(* ===== verification/HttpClient.v ===== *)
(** The HTTP client's requests and connections (source/bee/http/httpclient.h,
    httpclient.cpp, internal/http_task.h, internal/http_callback.h,
    internal/httpsession_manager.cpp).

    A request is a task under a number; it waits in [pending] for an idle
    connection, which is then busy with it, and leaves when its response has
    come or its time is over: the user is called back and the task destroyed, by
    the thread pool when the library is built for threads ([_REENTRANT]), and on
    the spot when it is not.  The build is a parameter, [reentrant], of the
    operations it tells apart.  The manager's lock is held around every operation;
    [on_add_session] and [on_del_session] are called with it held and take it
    again, which does nothing without threads and with them never ends
    ([client_told_deadlocks] of HttpSession).  What a user's callback does is not
    modelled: it does not use the client. *)

From S2P Require Import Prelude Octets Marshal Session Text Uri Http.

Definition HTTP_RESULT_OK : Z := 0.
Definition HTTP_RESULT_INVALID_URL : Z := -2.
Definition HTTP_RESULT_SSL_NOT_ENABLED : Z := -8.
Definition HTTP_STATUS_REQUEST_TIMEOUT : Z := 408.

(** [http_callback]: a task with what the user is told.  The callback itself is
    the user's. *)
Record http_callback := mk_callback {
  cb_taskid : Z;
  cb_timeout : Z;
  cb_req : httprequest;
  cb_rsp : option httpresponse;
  cb_status : Z;
}.

Definition http_callback_new (taskid : Z) (req : httprequest) (timeout : Z) : http_callback :=
  mk_callback taskid timeout req None 200.
Definition cb_set_status (st : Z) (c : http_callback) : http_callback :=
  mk_callback (cb_taskid c) (cb_timeout c) (cb_req c) (cb_rsp c) st.
Definition cb_set_response (rsp : httpresponse) (c : http_callback) : http_callback :=
  mk_callback (cb_taskid c) (cb_timeout c) (cb_req c) (Some rsp) (cb_status c).

(** [hc_finished] is what [finish_task] was given, [hc_connects] how often a
    connection was asked for, [hc_permits] the sessions told to send. *)
Record httpclient := mk_hc {
  hc_uri : uri;
  hc_ssl : bool;
  hc_max_connections : Z;
  hc_task_timeout : Z;
  hc_next_taskid : Z;
  hc_tasks : gmap Z http_callback;
  hc_idle : gset Z;
  hc_busy : gmap Z Z;
  hc_pending : list Z;
  hc_sessions : gmap Z session;
  hc_finished : list http_callback;
  hc_connects : Z;
  hc_permits : list Z;
}.

Definition hc_with_tasks m (c : httpclient) := mk_hc (hc_uri c) (hc_ssl c) (hc_max_connections c) (hc_task_timeout c)
  (hc_next_taskid c) m (hc_idle c) (hc_busy c) (hc_pending c) (hc_sessions c) (hc_finished c) (hc_connects c) (hc_permits c).
Definition hc_with_next n (c : httpclient) := mk_hc (hc_uri c) (hc_ssl c) (hc_max_connections c) (hc_task_timeout c)
  n (hc_tasks c) (hc_idle c) (hc_busy c) (hc_pending c) (hc_sessions c) (hc_finished c) (hc_connects c) (hc_permits c).
Definition hc_with_connections idle busy pending (c : httpclient) := mk_hc (hc_uri c) (hc_ssl c) (hc_max_connections c)
  (hc_task_timeout c) (hc_next_taskid c) (hc_tasks c) idle busy pending (hc_sessions c) (hc_finished c) (hc_connects c) (hc_permits c).
Definition hc_with_sessions m (c : httpclient) := mk_hc (hc_uri c) (hc_ssl c) (hc_max_connections c) (hc_task_timeout c)
  (hc_next_taskid c) (hc_tasks c) (hc_idle c) (hc_busy c) (hc_pending c) m (hc_finished c) (hc_connects c) (hc_permits c).
Definition hc_finish ts (c : httpclient) := mk_hc (hc_uri c) (hc_ssl c) (hc_max_connections c) (hc_task_timeout c)
  (hc_next_taskid c) (hc_tasks c) (hc_idle c) (hc_busy c) (hc_pending c) (hc_sessions c) (hc_finished c ++ ts) (hc_connects c)
  (hc_permits c).
Definition hc_connect (c : httpclient) := mk_hc (hc_uri c) (hc_ssl c) (hc_max_connections c) (hc_task_timeout c)
  (hc_next_taskid c) (hc_tasks c) (hc_idle c) (hc_busy c) (hc_pending c) (hc_sessions c) (hc_finished c) (hc_connects c + 1)
  (hc_permits c).
Definition hc_permit_send sid (c : httpclient) := mk_hc (hc_uri c) (hc_ssl c) (hc_max_connections c) (hc_task_timeout c)
  (hc_next_taskid c) (hc_tasks c) (hc_idle c) (hc_busy c) (hc_pending c) (hc_sessions c) (hc_finished c) (hc_connects c)
  (hc_permits c ++ [sid]).

Abbreviation HC := (M httpclient).

(** [*idle.begin()]: the set is ordered. *)
Definition set_begin (s : gset Z) : option Z :=
  match elements s with [] => None | x :: l => Some (fold_left Z.min l x) end.

Section httpclient.
(** The build, and the order in which an unordered map of headers is gone through. *)
Variable reentrant : bool.
Variable order : headers -> list (list byte * list byte).

(** ** httpsession_manager *)

Definition send_request_nolock (sid : Z) (req : httprequest) : HC unit :=
  c ← get;
  match hc_sessions c !! sid with
  | None => mret tt
  | Some ses =>
      let '(os, r) := httprequest_encode (order (hp_headers (hq_http req))) req os_null in
      _ ← lift r;
      let w := ses_writeos ses in
      if os_size os >? octets_free_space (os_data w) then mret tt
      else
        d ← lift (octets_append (os_data w) (o_buf (os_data os)) (os_size os));
        put (hc_permit_send sid
          (hc_with_sessions
             (<[sid := ses_with_write (ses_write_offset ses) (os_with_data d w) (ses_writebuf ses) ses]> (hc_sessions c)) c))
  end.

(** ** Tasks *)

Definition find_task (taskid : Z) : HC (option http_callback) := c ← get; mret (hc_tasks c !! taskid).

^^^^^^^^^^^^^^^^

- Instructions to follow -
Reproduce verbatim the lines above, from the line with "hc_sessions : gmap Z session;" through the line with "(hc_next_taskid c) m".

- Solution for this exercise -
  hc_sessions : gmap Z session;
  hc_finished : list http_callback;
  hc_connects : Z;
  hc_permits : list Z;
}.

Definition hc_with_tasks m (c : httpclient) := mk_hc (hc_uri c) (hc_ssl c) (hc_max_connections c) (hc_task_timeout c)
  (hc_next_taskid c) m (hc_idle c) (hc_busy c) (hc_pending c) (hc_sessions c) (hc_finished c) (hc_connects c) (hc_permits c).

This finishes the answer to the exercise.